▶ _AIM OF THE EXERCISE_
Repeat exactly the lines of the entries below from the one with "a stage is a" through the one with "[inspect_scan_whole], [run_complete], [load_commands_bounded]).", both ends included, and nothing else.

(Saved data entries)

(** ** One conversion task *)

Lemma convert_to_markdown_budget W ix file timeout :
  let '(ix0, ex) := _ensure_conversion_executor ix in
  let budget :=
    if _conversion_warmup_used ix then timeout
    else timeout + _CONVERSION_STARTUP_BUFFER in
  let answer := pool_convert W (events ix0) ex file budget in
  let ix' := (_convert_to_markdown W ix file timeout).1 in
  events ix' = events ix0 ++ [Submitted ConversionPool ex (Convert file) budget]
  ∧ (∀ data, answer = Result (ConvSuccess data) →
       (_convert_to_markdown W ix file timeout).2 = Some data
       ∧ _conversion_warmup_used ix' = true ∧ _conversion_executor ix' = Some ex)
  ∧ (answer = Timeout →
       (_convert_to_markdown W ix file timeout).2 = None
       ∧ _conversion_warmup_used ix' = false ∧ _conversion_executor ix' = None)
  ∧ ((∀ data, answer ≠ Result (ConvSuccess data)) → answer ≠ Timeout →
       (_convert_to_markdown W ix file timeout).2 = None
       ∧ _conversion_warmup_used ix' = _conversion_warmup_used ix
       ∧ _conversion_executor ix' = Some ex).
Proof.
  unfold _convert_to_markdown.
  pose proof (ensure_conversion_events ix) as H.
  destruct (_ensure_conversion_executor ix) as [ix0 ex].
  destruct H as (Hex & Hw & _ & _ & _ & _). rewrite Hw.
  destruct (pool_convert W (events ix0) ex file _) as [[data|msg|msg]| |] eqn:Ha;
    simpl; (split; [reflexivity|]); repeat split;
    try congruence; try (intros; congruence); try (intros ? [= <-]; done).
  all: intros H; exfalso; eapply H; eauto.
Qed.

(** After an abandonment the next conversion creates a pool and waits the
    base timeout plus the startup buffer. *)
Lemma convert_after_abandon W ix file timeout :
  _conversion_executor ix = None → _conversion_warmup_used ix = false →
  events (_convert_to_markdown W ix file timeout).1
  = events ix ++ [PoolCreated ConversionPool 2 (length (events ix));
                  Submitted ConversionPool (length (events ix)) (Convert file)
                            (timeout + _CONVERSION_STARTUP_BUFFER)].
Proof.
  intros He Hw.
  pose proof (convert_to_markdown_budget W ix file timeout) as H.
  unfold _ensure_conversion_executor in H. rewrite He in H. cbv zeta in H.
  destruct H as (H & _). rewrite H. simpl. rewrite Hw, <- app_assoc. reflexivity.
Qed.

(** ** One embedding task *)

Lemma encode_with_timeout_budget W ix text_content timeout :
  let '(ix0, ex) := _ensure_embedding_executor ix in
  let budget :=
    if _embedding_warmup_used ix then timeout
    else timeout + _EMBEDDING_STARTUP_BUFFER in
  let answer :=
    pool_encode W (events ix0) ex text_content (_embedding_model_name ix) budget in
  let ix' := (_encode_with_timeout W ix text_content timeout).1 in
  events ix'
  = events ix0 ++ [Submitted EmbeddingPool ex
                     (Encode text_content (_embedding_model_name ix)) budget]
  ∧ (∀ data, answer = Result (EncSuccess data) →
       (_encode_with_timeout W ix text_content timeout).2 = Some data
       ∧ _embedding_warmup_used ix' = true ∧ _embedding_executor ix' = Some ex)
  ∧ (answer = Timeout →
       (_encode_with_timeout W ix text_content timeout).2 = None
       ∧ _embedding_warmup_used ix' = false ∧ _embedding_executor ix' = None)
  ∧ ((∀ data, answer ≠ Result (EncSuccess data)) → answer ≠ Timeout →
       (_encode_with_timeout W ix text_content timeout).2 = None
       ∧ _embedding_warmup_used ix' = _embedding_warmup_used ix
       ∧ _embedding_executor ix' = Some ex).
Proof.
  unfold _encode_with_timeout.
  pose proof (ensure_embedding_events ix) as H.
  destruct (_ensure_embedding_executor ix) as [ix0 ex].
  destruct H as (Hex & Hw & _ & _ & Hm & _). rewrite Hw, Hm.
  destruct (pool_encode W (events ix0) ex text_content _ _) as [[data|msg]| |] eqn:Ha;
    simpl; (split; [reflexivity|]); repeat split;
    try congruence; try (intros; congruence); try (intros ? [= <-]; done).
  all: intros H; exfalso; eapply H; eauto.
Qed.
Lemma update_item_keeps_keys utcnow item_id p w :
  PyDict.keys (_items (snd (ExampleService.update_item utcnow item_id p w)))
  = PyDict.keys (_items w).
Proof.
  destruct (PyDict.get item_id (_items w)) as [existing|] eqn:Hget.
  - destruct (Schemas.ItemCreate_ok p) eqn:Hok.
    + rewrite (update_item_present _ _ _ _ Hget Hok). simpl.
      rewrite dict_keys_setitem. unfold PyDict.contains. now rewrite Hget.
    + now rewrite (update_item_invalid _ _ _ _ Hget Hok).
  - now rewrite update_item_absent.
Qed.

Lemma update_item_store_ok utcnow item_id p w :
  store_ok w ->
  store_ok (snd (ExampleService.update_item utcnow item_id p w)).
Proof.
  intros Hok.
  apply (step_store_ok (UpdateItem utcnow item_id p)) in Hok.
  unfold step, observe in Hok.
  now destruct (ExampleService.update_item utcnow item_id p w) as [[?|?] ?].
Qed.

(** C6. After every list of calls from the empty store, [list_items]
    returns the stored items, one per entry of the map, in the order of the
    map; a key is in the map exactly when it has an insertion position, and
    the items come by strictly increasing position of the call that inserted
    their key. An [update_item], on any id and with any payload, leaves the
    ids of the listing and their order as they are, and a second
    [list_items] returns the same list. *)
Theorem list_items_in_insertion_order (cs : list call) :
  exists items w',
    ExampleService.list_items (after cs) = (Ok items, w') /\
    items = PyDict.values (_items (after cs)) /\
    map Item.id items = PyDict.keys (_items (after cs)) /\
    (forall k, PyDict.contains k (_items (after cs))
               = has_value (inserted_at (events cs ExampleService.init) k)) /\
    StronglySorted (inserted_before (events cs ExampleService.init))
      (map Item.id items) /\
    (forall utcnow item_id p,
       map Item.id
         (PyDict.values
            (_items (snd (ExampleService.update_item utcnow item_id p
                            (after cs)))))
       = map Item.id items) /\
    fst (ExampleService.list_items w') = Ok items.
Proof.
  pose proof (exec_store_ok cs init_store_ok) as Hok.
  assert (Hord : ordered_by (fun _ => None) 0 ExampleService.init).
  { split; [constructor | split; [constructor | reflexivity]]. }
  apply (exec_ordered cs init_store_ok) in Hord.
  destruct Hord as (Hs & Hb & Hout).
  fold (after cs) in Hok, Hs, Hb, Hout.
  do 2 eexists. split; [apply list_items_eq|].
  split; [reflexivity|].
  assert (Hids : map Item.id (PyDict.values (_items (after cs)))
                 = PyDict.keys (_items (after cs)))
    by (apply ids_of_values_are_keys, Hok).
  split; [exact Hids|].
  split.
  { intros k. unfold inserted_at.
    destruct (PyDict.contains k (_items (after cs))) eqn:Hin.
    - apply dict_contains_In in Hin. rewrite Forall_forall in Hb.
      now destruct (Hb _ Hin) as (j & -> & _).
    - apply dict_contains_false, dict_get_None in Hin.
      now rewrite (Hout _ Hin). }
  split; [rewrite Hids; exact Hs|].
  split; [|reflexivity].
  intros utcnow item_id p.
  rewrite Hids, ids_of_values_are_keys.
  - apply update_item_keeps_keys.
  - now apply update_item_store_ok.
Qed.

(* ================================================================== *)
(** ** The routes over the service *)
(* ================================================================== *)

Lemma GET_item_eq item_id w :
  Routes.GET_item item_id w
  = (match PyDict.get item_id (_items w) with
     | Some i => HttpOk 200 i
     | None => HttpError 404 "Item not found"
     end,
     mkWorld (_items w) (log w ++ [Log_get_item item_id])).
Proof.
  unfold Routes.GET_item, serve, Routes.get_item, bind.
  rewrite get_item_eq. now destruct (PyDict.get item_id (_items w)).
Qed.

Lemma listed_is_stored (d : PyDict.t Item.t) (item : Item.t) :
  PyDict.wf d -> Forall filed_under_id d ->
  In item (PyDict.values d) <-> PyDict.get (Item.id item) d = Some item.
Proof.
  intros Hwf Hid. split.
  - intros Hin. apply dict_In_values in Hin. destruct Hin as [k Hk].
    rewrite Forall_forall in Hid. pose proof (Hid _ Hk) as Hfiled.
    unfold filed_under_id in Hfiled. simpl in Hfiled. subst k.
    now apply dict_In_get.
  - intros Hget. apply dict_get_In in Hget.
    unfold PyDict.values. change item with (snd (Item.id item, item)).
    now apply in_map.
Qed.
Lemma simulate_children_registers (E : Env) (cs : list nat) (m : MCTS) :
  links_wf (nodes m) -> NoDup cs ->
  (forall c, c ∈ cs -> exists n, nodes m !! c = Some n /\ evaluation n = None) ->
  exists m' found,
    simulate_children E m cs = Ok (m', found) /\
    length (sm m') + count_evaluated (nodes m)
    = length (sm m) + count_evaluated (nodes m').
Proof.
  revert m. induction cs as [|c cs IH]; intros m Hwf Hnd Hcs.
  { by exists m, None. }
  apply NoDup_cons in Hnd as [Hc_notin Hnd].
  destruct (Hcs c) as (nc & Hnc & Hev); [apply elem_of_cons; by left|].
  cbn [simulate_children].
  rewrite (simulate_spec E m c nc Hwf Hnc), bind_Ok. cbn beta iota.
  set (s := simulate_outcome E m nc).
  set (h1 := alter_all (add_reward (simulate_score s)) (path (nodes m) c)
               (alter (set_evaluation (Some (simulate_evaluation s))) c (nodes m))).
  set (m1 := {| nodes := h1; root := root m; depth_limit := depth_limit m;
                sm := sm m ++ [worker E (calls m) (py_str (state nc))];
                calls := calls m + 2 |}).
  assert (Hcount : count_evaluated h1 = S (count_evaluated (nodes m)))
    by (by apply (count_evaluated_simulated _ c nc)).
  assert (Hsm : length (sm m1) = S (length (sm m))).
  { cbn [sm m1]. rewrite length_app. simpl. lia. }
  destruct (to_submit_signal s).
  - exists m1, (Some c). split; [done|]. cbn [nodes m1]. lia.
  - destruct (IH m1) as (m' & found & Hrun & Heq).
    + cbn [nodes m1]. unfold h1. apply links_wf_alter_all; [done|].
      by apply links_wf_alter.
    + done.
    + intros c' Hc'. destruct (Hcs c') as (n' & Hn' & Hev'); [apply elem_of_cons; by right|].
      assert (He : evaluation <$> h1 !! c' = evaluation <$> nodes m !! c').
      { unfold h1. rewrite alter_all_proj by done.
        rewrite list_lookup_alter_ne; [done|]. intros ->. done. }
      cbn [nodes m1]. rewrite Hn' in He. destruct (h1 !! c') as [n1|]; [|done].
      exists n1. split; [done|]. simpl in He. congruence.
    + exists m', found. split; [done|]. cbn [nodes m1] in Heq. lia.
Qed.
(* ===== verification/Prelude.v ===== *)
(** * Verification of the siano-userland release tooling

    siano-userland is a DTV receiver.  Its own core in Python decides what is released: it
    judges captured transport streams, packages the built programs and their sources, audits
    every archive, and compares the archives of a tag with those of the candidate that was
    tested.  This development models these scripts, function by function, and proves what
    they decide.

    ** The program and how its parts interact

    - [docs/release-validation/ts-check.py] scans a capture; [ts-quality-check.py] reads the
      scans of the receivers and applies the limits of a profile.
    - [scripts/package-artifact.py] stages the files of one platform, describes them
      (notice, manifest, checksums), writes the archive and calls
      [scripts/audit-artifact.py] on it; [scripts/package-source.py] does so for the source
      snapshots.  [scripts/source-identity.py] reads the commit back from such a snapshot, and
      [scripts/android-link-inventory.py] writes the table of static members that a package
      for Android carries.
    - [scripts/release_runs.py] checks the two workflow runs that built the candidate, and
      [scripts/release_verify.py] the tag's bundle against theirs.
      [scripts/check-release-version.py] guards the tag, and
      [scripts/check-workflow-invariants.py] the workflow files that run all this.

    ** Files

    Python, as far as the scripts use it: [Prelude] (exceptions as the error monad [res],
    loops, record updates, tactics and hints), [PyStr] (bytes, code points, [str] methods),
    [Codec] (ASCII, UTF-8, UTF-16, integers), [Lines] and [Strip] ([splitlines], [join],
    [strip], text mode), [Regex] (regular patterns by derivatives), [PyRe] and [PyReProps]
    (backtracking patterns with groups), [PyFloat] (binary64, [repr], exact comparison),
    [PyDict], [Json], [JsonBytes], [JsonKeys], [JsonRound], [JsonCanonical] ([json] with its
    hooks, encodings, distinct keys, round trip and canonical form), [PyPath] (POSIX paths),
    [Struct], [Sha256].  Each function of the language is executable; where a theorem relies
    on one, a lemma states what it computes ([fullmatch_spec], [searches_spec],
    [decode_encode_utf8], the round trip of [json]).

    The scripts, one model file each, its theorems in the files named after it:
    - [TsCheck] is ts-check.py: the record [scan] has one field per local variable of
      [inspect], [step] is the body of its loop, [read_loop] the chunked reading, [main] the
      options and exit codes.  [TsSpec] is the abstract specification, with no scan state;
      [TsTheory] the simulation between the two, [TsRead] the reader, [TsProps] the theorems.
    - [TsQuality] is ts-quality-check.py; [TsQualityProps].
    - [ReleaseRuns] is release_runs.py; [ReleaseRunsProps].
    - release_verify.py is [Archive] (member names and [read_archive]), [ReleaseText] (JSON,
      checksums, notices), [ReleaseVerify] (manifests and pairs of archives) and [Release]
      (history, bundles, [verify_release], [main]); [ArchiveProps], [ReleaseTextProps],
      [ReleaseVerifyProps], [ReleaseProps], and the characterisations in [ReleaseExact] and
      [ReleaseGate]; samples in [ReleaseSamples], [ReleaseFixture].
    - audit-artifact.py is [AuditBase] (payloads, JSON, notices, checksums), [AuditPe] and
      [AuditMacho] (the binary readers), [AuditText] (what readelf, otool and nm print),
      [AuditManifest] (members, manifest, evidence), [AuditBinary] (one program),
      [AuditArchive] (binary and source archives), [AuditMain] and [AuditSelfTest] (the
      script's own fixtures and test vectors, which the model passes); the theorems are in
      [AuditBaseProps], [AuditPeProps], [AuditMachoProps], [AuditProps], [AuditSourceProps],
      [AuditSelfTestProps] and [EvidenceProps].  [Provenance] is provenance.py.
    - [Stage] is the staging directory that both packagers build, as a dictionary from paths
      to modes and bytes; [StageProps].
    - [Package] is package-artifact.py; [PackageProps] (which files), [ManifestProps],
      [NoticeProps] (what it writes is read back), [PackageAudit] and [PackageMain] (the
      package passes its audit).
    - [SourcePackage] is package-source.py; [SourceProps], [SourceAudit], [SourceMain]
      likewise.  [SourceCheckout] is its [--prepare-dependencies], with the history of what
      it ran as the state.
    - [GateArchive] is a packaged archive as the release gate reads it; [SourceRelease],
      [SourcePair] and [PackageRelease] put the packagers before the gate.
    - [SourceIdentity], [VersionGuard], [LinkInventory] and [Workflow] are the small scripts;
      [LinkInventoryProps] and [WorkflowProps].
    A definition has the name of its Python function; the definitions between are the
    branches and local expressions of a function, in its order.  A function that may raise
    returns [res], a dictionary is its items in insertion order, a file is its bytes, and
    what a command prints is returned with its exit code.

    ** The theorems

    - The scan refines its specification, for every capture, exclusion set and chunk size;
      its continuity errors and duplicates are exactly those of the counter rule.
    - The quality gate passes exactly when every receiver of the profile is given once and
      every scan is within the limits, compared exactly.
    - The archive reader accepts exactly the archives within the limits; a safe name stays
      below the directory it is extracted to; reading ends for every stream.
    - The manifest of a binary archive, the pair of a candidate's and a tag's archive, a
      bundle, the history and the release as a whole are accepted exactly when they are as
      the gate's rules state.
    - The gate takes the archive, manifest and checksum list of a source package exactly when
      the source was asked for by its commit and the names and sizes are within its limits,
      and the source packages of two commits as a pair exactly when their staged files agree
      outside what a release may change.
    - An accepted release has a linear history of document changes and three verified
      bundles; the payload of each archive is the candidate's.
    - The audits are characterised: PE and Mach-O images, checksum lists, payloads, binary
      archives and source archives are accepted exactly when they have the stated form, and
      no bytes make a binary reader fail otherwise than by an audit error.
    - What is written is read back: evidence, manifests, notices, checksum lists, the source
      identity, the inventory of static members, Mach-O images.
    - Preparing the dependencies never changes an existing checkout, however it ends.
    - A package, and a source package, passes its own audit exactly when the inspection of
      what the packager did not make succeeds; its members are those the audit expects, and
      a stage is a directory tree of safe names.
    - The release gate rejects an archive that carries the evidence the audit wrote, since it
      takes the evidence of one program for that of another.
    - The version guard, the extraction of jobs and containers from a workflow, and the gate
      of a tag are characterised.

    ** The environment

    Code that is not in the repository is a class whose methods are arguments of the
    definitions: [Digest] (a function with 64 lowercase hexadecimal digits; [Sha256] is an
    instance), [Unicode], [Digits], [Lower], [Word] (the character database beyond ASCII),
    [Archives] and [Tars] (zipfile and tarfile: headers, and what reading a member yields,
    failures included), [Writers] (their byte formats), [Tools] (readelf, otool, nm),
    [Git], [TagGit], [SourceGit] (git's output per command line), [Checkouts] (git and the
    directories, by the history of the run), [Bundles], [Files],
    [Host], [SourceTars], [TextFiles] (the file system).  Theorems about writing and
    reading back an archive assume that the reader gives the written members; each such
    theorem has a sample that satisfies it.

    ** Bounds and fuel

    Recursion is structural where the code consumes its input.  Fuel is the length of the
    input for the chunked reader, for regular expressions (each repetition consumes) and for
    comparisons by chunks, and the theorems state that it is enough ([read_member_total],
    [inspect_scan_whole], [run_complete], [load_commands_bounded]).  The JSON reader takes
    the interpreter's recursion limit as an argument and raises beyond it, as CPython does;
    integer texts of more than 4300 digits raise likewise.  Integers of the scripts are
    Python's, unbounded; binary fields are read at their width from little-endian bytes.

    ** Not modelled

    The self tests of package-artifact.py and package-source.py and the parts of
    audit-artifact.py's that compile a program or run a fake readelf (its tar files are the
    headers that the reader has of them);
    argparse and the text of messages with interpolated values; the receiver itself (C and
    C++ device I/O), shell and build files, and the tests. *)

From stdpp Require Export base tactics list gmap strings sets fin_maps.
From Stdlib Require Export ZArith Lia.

▶ _ANSWER TO THE PROBLEM_
      a stage is a directory tree of safe names.
    - The release gate rejects an archive that carries the evidence the audit wrote, since it
      takes the evidence of one program for that of another.
    - The version guard, the extraction of jobs and containers from a workflow, and the gate
      of a tag are characterised.

    ** The environment

    Code that is not in the repository is a class whose methods are arguments of the
    definitions: [Digest] (a function with 64 lowercase hexadecimal digits; [Sha256] is an
    instance), [Unicode], [Digits], [Lower], [Word] (the character database beyond ASCII),
    [Archives] and [Tars] (zipfile and tarfile: headers, and what reading a member yields,
    failures included), [Writers] (their byte formats), [Tools] (readelf, otool, nm),
    [Git], [TagGit], [SourceGit] (git's output per command line), [Checkouts] (git and the
    directories, by the history of the run), [Bundles], [Files],
    [Host], [SourceTars], [TextFiles] (the file system).  Theorems about writing and
    reading back an archive assume that the reader gives the written members; each such
    theorem has a sample that satisfies it.

    ** Bounds and fuel

    Recursion is structural where the code consumes its input.  Fuel is the length of the
    input for the chunked reader, for regular expressions (each repetition consumes) and for
    comparisons by chunks, and the theorems state that it is enough ([read_member_total],
    [inspect_scan_whole], [run_complete], [load_commands_bounded]).  The JSON reader takes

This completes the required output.